昨年後半からずっと自己啓発関連本やアンチエイジングの書籍ばかり読み続けていたので、少し頭の休憩として昨年夏に帰省時に古本で購入していた「地球最後の日」というSF小説を読了しました。邦訳初版は1998年とのことですが、原著である「When Worlds Collide(世界が衝突する時)」は1933年に上梓とのことなので、なんと戦前の書籍ということになります。著者のワイリー&パーマー(フィリップ・ワイリーとエドウィン・パーマーの共著とのことです)ももちろん全く存じ上げないのですが、小惑星が飛来して地球に衝突するというモチーフの古典ということで、楽しみに読ませていただきました。
 冒頭の小惑星を捉えた写真がガラス版だったり、それを携えて南アフリカからアメリカまで旅するなど現代では考えられないような情報伝達経路が描写されていて面喰いますが、戦前に発刊された書籍ということを考えれば頷けなくもありません。むしろ、それ以外の主人公格のトニーや地球脱出の私設機関?を率いるヘンドロン博士が進める計画の過程は当時の時代背景にしてはよく練られた感があり、現代の我々が読んでも充分楽しめる展開です。トニーの使用人として出てくるのが日本人というのが何とも時代なのでしょうか!?


 衝突する小惑星が衛星を伴っていて2つあり、地球に衝突するガス小惑星と入れ替わりで地球の軌道に残るであろうと思われる岩石惑星がセットで飛来するというのがミソであり、衝突する前にもう一つの岩石惑星に宇宙船で脱出するというのがストーリーの骨子になっています。その過程で一旦すれ違った際に起きる地球規模の大災厄により崩壊した秩序の中で、脱出する機関の人々と難民化した暴徒との攻防でかなりの人数が失われるなど、後世の色々な終末SFのモチーフになったような要素が一通り盛り込まれている感じがあり、読んでいると既視感がしなくもありません。そういった意味では、後世の小惑星衝突もののSF小説に影響を与えたのかと思わなくもありません。
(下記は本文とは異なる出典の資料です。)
(** The event for writing is added before the flag [connecting] is set. *)
Lemma enable_write_ok X a w :
  world_ok X w →
  ens (be_socket_enable a EV_WRITE w) (λ x, world_ok ({[a]} ∪ X) (snd x) ∧ (fst x ≠ 0 → world_ok X (snd x))).
Proof.
  intros Hw. unfold be_socket_enable. apply ens_lookup. intros b Hab. change (EV_WRITE &? EV_READ) with false.
  cbv iota. rewrite bind_some_eq. cbv iota beta. change (EV_WRITE &? EV_WRITE) with true. change (0 =? -1) with false. cbv iota.
  assert (∃ tv, (∀ t, tv = Some t → tv_norm t) ∧ bufferevent_add_event_ (EvWrite a) (timeout_write b) w = w_add (EvWrite a) tv w)
    as (tv & Htv & ->).
  { unfold bufferevent_add_event_. destruct (negb _); eexists; (split; [|done]); [done|].
    intros t [= <-]. apply (wo_bevs _ _ Hw a b Hab). }
  unfold w_add. destruct (add_total (w_events w) (EvWrite a) tv (wo_events _ _ Hw) Htv) as (r & s' & -> & Hs & Hr & _ & Hf & Ho).
  rewrite !bind_some_eq. cbv iota beta.
  assert (world_ok ({[a]} ∪ X) (set_events s' w)) as Hw1.
  { apply set_events_ok; [by apply (world_ok_mono X); [|set_solver]|done|]. intros a' b' Hab'.
    destruct (wo_bevs _ _ Hw a' b' Hab') as [B1 B2 B3 B4 B5]. split; try done.
    - intros Hp. apply B4. by rewrite <- Ho.
    - intros Hp. destruct (decide (a' = a)) as [->|Hne]; [left; set_solver|].
      destruct B5 as [?|?]; [by rewrite <- Ho by congruence|left; set_solver|by right]. }
  destruct (Z.eqb_spec r (-1)) as [->|Hr1]; cbn; split; try done; intros _.
  apply (world_ok_leave X a); [done|]. intros b' Hb' Hp. cbn in Hp. rewrite Hf in Hp by done.
  by apply (bv_write _ _ _ _ (wo_bevs _ _ Hw a b' Hb')).
Qed.
(* ===== verification/BeventExamples.v ===== *)
(** * Buffered events: a small implementation of the event interface, and runs *)

From S2P Require Import Prelude TimeVal EvMap TokenBucket BufferCore BufferMove Bevent RateLim BeventSock BeventInv BeventStep RateLimProps.

(** The pending events as a list; adding and deleting always succeed. *)
#[export] Instance list_events : EventApi (list bev_event) := {
  event_add s e _ := Some (0, e :: s);
  event_del s e := Some (0, filter (.≠ e) s);
  event_remove_timer s _ := Some (0, s);
  is_pending s e := bool_decide (e ∈ s);
  events_ok _ := True;
}.

#[export] Instance list_events_laws : EventLaws (list bev_event).
Proof.
  split; cbn.
  - intros s e tv _ _. exists 0, (e :: s). split_and!; try done; [by left|intros _; apply bool_decide_true; by left|].
    intros e' Hne. apply bool_decide_ext. rewrite elem_of_cons. naive_solver.
  - intros s e _. exists 0, (filter (.≠ e) s). split_and!; try done; [by left| |].
    + apply bool_decide_false. rewrite list_elem_of_filter. naive_solver.
    + intros e' Hne. apply bool_decide_ext. rewrite list_elem_of_filter. naive_solver.
  - intros s e _ _. by exists 0, s.
Qed.

Abbreviation W := (world (list bev_event)).
Definition quiet_user : user_call → W → W := λ _ w, w.
Definition always (_ : Z) : bool := true.
Definition mem : mallocs := λ _, true.

Definition run {A} (r : option (A * W)) (w : W) : W := match r with Some (_, w') => w' | None => w end.
Definition run1 (r : option W) (w : W) : W := default w r.

Definition w0 : W := mk_world ∅ ∅ [].
Definition w1 : W := snd (bufferevent_socket_new 100 mem 200 5 0 w0).
Definition w2 : W := run (bufferevent_enable 100 EV_READ w1) w1.
(** 1024 bytes per second; the clock is at 10 seconds. *)
Definition t10 : timeval := mk_timeval 10 0.
Definition w3 : W := run (bufferevent_set_rate_limit t10 100 true (Some (300, cfg_4k)) w2) w2.
(** Reading 1030 bytes exhausts the bucket. *)
Definition w4 : W := run (bufferevent_decrement_read_buckets_ always 5 100 1030 w3) w3.

Example bucket_exhausted :
  (read_suspended <$> bev w4 100) = Some BEV_SUSPEND_BW ∧ is_pending (w_events w4) (EvRead 100) = false ∧
  is_pending (w_events w4) (EvRefill 100) = true.
Proof. vm_compute. split_and!; reflexivity. Qed.

Lemma w0_ok : world_ok ∅ w0.
Proof. split; [done|by intros a b|by intros g gr]. Qed.

(** A program whose callbacks enable reading; the callback for reading is run by a
    trigger. *)
Definition busy_user : user_call → W → W := λ _ w, run (bufferevent_enable 100 EV_READ w) w.
Lemma busy_user_calls : user_calls 1 busy_user.
Proof.
  intros c w. exists quiet_user, t10, always, 5%nat. split; [done|]. unfold busy_user, run.
  destruct (bufferevent_enable 100 EV_READ w) as [[r w']|] eqn:Hr; [|apply rtc_refl]. apply rtc_once. by eapply S_enable.
Qed.

Definition w1_cb : W := run1 (bufferevent_setcb 100 1 0 0 0 w1) w1.
Definition w1_run : W := run1 (bufferevent_trigger busy_user 100 EV_READ BEV_TRIG_IGNORE_WATERMARKS w1_cb) w1_cb.
Lemma w1_runs : rtc (bev_step busy_user t10 always 5) w0 w1_run.
Proof.
  apply (rtc_l _ w0 w1); [by apply S_new|].
  apply (rtc_l _ w1 w1_cb); [apply (S_setcb _ _ _ _ 100 1 0 0 0 w1 w1_cb); vm_compute; reflexivity|].
  apply rtc_once. apply (S_trigger _ _ _ _ 100 EV_READ BEV_TRIG_IGNORE_WATERMARKS w1_cb w1_run). vm_compute. reflexivity.
Qed.

Lemma registered_only_when_wanted_witness :
  is_pending (w_events w1_run) (EvRead 100) = true ∧
  ∃ b, bev w1_run 100 = Some b ∧ bev_enabled b &? EV_READ = true ∧ read_suspended b = 0.
Proof.
  destruct (registered_only_when_wanted 1 busy_user t10 always 5 w0 w1_run busy_user_calls w0_ok w1_runs) as [_ Hr].
  assert (is_pending (w_events w1_run) (EvRead 100) = true) as Hp by (vm_compute; reflexivity).
  split; [exact Hp|]. destruct (bev w1_run 100) as [b|] eqn:Hb; [|vm_compute in Hb; discriminate].
  exists b. split; [reflexivity|]. apply (Hr 100 b Hb). exact Hp.
Defined.

Lemma w2_ok : world_ok ∅ w2.
Proof.
  assert (world_ok ∅ w1) as H1 by (apply socket_new_ok; [exact w0_ok|done|done]).
  apply (ens_use _ _ (0, w2) (enable_ok ∅ 100 EV_READ w1 H1)). vm_compute. reflexivity.
Qed.

Lemma w4_ok : world_ok ∅ w4.
Proof.
  assert (world_ok ∅ w3) as H3.
  { apply (ens_use _ _ (0, w3) (set_rate_limit_ok t10 ∅ 100 true (Some (300, cfg_4k)) w2 w2_ok
      ltac:(intros p c [= <- <-]; cbv; done))). vm_compute. reflexivity. }
  apply (ens_use _ _ (0, w4) (decrement_read_ok always 5 ∅ 100 1030 w3 H3)). vm_compute. reflexivity.
Qed.

(** Two seconds later the bucket holds enough. *)
Definition t12 : timeval := mk_timeval 12 0.
Definition bucket_4 : ev_token_bucket := mk_bucket (-6) 512 10.

Lemma bev_4 : ∃ b, bev w4 100 = Some b ∧ rate_limiting b = Some (mk_rlim 0 bucket_4 (Some (300, cfg_4k)) true) ∧
  read_suspended b = BEV_SUSPEND_BW ∧ bev_enabled b &? EV_READ = true.
Proof. eexists. vm_compute. split_and!; reflexivity. Qed.

Lemma suspended_reading_resumes_witness :
  ∃ w', bev_refill_callback_ t12 100 w4 = Some w' ∧ is_pending (w_events w') (EvRead 100) = true.
Proof.
  destruct bev_4 as (b & Hb & Hrl & Hs & Hen).
  destruct (suspended_reading_resumes 100 w4 b (mk_rlim 0 bucket_4 (Some (300, cfg_4k)) true) 300 cfg_4k (last_updated bucket_4) [t12]
    w4_ok Hb Hrl eq_refl cfg_4k_ok) as (n & w' & b' & Hn & H1 & Hb' & H2 & H3 & _);
    [split; cbn; lia|vm_compute; reflexivity|exists 12; vm_compute; split_and!; (reflexivity || discriminate || exact I)
    |vm_compute; reflexivity|rewrite Hs; reflexivity|by intros ????? [= <- _]|].
  destruct n as [|[|n]]; [|apply bind_Some in H1 as (x & Hx & E); injection E as ->; exists w'; split; [exact Hx|by apply H3]|cbn in Hn; lia].
  injection H1 as <-. rewrite Hb in Hb'. injection Hb' as <-. rewrite Hs in H2. discriminate.
Defined.

(** A group of two members; one more is created. *)
Definition wg1 : W := snd (bufferevent_socket_new 101 mem 201 6 0 w2).
Definition wg2 : W := run (bufferevent_rate_limit_group_new t10 400 true 1 cfg_4k wg1) wg1.
Definition wg3 : W := run (bufferevent_add_to_rate_limit_group 100 400 true wg2) wg2.
Definition wg4 : W := run (bufferevent_add_to_rate_limit_group 101 400 true wg3) wg3.
Definition wg5 : W := run1 (bev_group_suspend_reading_ always 400 wg4) wg4.

Definition members_of (w : W) (g : Z) : option (list Z) := g_members <$> group w g.
Definition wg6 : option W := bev_group_unsuspend_reading_ always 5 400 wg5.

Lemma wg5_members : members_of wg5 400 = Some [101; 100].
Proof. vm_compute. reflexivity. Qed.
Lemma wg6_defined : (w' ← wg6; b ← bev w' 100; Some (bev_enabled b)) = Some 6.
Proof. vm_compute. reflexivity. Qed.

Lemma wg5_suspended : (group_suspended <$> bev wg5 100) = Some true.
Proof. vm_compute. reflexivity. Qed.

Lemma group_unsuspend_reaches_all_witness :
  ∃ w', bev_group_unsuspend_reading_ always 5 400 wg5 = Some w' ∧ (group_suspended <$> bev wg5 100) = Some true ∧
    (group_suspended <$> bev w' 100) = Some false.
Proof.
  generalize wg5_members wg6_defined wg5_suspended. unfold wg6. generalize wg5. intros w Hm Hd Hs.
  unfold members_of in Hm. destruct (group w 400) as [gr|] eqn:Hg; [|discriminate].
  destruct (bev_group_unsuspend_reading_ always 5 400 w) as [w'|] eqn:Hu; [|discriminate].
  destruct (group_unsuspend_reaches_all always 5 400 gr w w' Hg Hu) as (_ & Hall & _).
  exists w'. split; [reflexivity|]. split; [exact Hs|]. rewrite bind_some_eq in Hd.
  destruct (bev w' 100) as [b|] eqn:Hb; [|discriminate].
  assert (g_members gr = [101; 100]) as Hmem by (injection Hm as Hm; exact Hm).
  assert (100 ∈ g_members gr) as Hin by (rewrite Hmem; right; left).
  change (Some (group_suspended b) = Some false). rewrite (Hall 100 b Hin eq_refl Hb). reflexivity.
Defined.
(* ===== verification/InetProps.v ===== *)
(** * Addresses as text: safety and round trips

    The parser of IPv6 addresses never leaves its array of words and never reads
    a word it did not write; printing an address and parsing it gives the
    address back; the same for socket addresses with a port. *)

From S2P Require Import Prelude.
From S2P Require Import Clib.
From S2P Require Import Util.
From S2P Require Import Inet.

(** ** Bytes of integers *)

Lemma lor_low x y k : 0 <= k → 0 <= y < 2 ^ k → Z.lor (Z.shiftl x k) y = x * 2 ^ k + y.
Proof. intros Hk Hy. rewrite Z.lor_comm, lor_shiftl_add by done. lia. Qed.

Lemma land_255 x : Z.land x 255 = x mod 256.
Proof. change 255 with (Z.ones 8). by rewrite Z.land_ones by lia. Qed.

Definition be32 (a b c d : Z) : Z := Z.lor (Z.lor (Z.shiftl a 24) (Z.shiftl b 16)) (Z.lor (Z.shiftl c 8) d).

Lemma be32_add a b c d : is_byte a → is_byte b → is_byte c → is_byte d →
  be32 a b c d = a * 2 ^ 24 + b * 2 ^ 16 + c * 2 ^ 8 + d.
Proof.
  unfold is_byte, be32. intros. rewrite (lor_low c d 8) by lia.
  rewrite (lor_low a (Z.shiftl b 16) 24) by (rewrite ?Z.shiftl_mul_pow2; lia).
  rewrite Z.shiftl_mul_pow2 by lia.
  replace (a * 2 ^ 24 + b * 2 ^ 16) with (Z.shiftl (a * 2 ^ 8 + b) 16) by (rewrite Z.shiftl_mul_pow2; lia).
  rewrite lor_low, Z.shiftl_mul_pow2 by lia. lia.
Qed.

Lemma htonl_be32 x : htonl x = be32 (x mod 256) (x / 2 ^ 8 mod 256) (x / 2 ^ 16 mod 256) (x / 2 ^ 24 mod 256).
Proof. unfold htonl, be32. by rewrite !land_255, !Z.shiftr_div_pow2 by lia. Qed.

Lemma byte_mod x : is_byte (x mod 256).
Proof. unfold is_byte. apply Z.mod_pos_bound. lia. Qed.
#[export] Hint Resolve byte_mod : ev.

Lemma htonl_be32_bytes a b c d : is_byte a → is_byte b → is_byte c → is_byte d →
  htonl (be32 a b c d) = be32 d c b a.
Proof.
  intros Ha Hb Hc Hd. rewrite htonl_be32, (be32_add a b c d) by done. unfold is_byte in *.
  f_equal; Z.to_euclidean_division_equations; lia.
Qed.

(** The bytes of an IPv4 address in the order they are printed. *)
Lemma s_addr_bytes x : 0 <= x < 2 ^ 32 → ∃ a b c d, is_byte a ∧ is_byte b ∧ is_byte c ∧ is_byte d ∧
  x = htonl (be32 a b c d) ∧ htonl x = be32 a b c d.
Proof.
  intros Hx. exists (x mod 256), (x / 2 ^ 8 mod 256), (x / 2 ^ 16 mod 256), (x / 2 ^ 24 mod 256).
  split_and!; eauto with ev; [|apply htonl_be32].
  rewrite htonl_be32_bytes, be32_add by eauto with ev.
  Z.to_euclidean_division_equations. lia.
Qed.

Lemma be32_land a b c d : is_byte a → is_byte b → is_byte c → is_byte d → let x := be32 a b c d in
  Z.land (Z.shiftr x 24) 255 = a ∧ Z.land (Z.shiftr x 16) 255 = b ∧ Z.land (Z.shiftr x 8) 255 = c ∧ Z.land x 255 = d.
Proof.
  cbv zeta. intros Ha Hb Hc Hd. rewrite !land_255, !Z.shiftr_div_pow2, be32_add by (done || lia).
  unfold is_byte in *. split_and!; Z.to_euclidean_division_equations; lia.
Qed.

Lemma htons_htons x : 0 <= x < 65536 → htons (htons x) = x ∧ 0 <= htons x < 65536.
Proof.
  intros Hx. assert (∀ y, 0 <= y < 65536 → htons y = y mod 256 * 256 + y / 256) as E.
  { intros y Hy. unfold htons. rewrite !land_255, Z.shiftr_div_pow2 by lia.
    rewrite lor_low by (try lia; apply Z.mod_pos_bound; lia). change (2 ^ 8) with 256.
    rewrite (Z.mod_small (y / 256)) by (Z.to_euclidean_division_equations; lia). lia. }
  assert (0 <= htons x < 65536) as Hb by (rewrite E by done; Z.to_euclidean_division_equations; lia).
  split; [|done]. rewrite (E (htons x)), (E x) by done. Z.to_euclidean_division_equations. lia.
Qed.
 結末は例によって2基脱出した宇宙船のうち1基は無事に到着し、惑星も何とか居住可能というところでハッピーエンドで終わる小説ではありますが、国連も組織されていない時代の小説ということで、国家ならぬ学者の私設機関で宇宙に脱出するというところが当時の時代状況を反映していると言えなくもない印象ではあります。

 ちょうどこの小説を読んでいる最中に、タイムリーではあるのですが、下記のようなニュースが新聞にも掲載されていて少しドキドキしました。実際に衝突するのかの計算が数年経たないと分からないというのも、ちょっともどかしい感じがします。ちなみに小説の中では戦前にも関わらずほぼ衝突するコースとタイミングは相当事前に判明しているという描写がありましたので、100年近く前の小説ではありますが、予測精度や時期はあんまり進歩していない気がしなくもありません。

 大分古い時代の古典なので、ギャップがあり過ぎて楽しめるか不安でしたが、なかなか読み応えのある終末小説でしたので、機械があれば一読してもよいのではないでしょうか。